**BRIEF:** From the line holding "or_null t l.(l_invitation_id);" to the final line of the entries, set down each line exactly, including both, and nothing more.

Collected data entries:
(** [id IN (SELECT id ... )] *)
Definition gone {R : Type} (t : gmap string R) (id : string) : bool := negb (has id t).
Definition gone_opt {R} (t : gmap string R) (id : option string) : bool :=
  match id with Some i => gone t i | None => false end.
(** [ON DELETE SET NULL] *)
Definition or_null {R} (t : gmap string R) (id : option string) : option string :=
  if has_opt id t then id else None.

(** [SET NULL] of one column. *)
Definition log_event_row {R} (t : gmap string R) (l : LogRow) : LogRow :=
  {| l_event_id := l.(l_event_id); l_invitation_id := or_null t l.(l_invitation_id);
     l_channel := l.(l_channel); l_provider := l.(l_provider); l_status := l.(l_status);
     l_error := l.(l_error); l_sent_at := l.(l_sent_at); l_created_at := l.(l_created_at);
     l_recipient := l.(l_recipient); l_subject := l.(l_subject);
     l_message_id := l.(l_message_id); l_delivery_status := l.(l_delivery_status);
     l_delivered_at := l.(l_delivered_at); l_opened_at := l.(l_opened_at);
     l_clicked_at := l.(l_clicked_at); l_bounced_at := l.(l_bounced_at);
     l_bounce_type := l.(l_bounce_type); l_complaint_at := l.(l_complaint_at) |}.
Definition audit_event_row {R} (es : gmap string R) (a : AuditRow) : AuditRow :=
  {| al_actor := a.(al_actor); al_actor_kind := a.(al_actor_kind); al_action := a.(al_action);
     al_target := a.(al_target); al_event := or_null es a.(al_event);
     al_metadata := a.(al_metadata); al_created_at := a.(al_created_at) |}.
Definition audit_user_row {R} (us : gmap string R) (a : AuditRow) : AuditRow :=
  {| al_actor := or_null us a.(al_actor); al_actor_kind := a.(al_actor_kind);
     al_action := a.(al_action); al_target := or_null us a.(al_target); al_event := a.(al_event);
     al_metadata := a.(al_metadata); al_created_at := a.(al_created_at) |}.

**ANSWER SPACE:**
  {| l_event_id := l.(l_event_id); l_invitation_id := or_null t l.(l_invitation_id);
     l_channel := l.(l_channel); l_provider := l.(l_provider); l_status := l.(l_status);
     l_error := l.(l_error); l_sent_at := l.(l_sent_at); l_created_at := l.(l_created_at);
     l_recipient := l.(l_recipient); l_subject := l.(l_subject);
     l_message_id := l.(l_message_id); l_delivery_status := l.(l_delivery_status);
     l_delivered_at := l.(l_delivered_at); l_opened_at := l.(l_opened_at);
     l_clicked_at := l.(l_clicked_at); l_bounced_at := l.(l_bounced_at);
     l_bounce_type := l.(l_bounce_type); l_complaint_at := l.(l_complaint_at) |}.
Definition audit_event_row {R} (es : gmap string R) (a : AuditRow) : AuditRow :=
  {| al_actor := a.(al_actor); al_actor_kind := a.(al_actor_kind); al_action := a.(al_action);
     al_target := a.(al_target); al_event := or_null es a.(al_event);
     al_metadata := a.(al_metadata); al_created_at := a.(al_created_at) |}.
Definition audit_user_row {R} (us : gmap string R) (a : AuditRow) : AuditRow :=
  {| al_actor := or_null us a.(al_actor); al_actor_kind := a.(al_actor_kind);
     al_action := a.(al_action); al_target := or_null us a.(al_target); al_event := a.(al_event);
     al_metadata := a.(al_metadata); al_created_at := a.(al_created_at) |}.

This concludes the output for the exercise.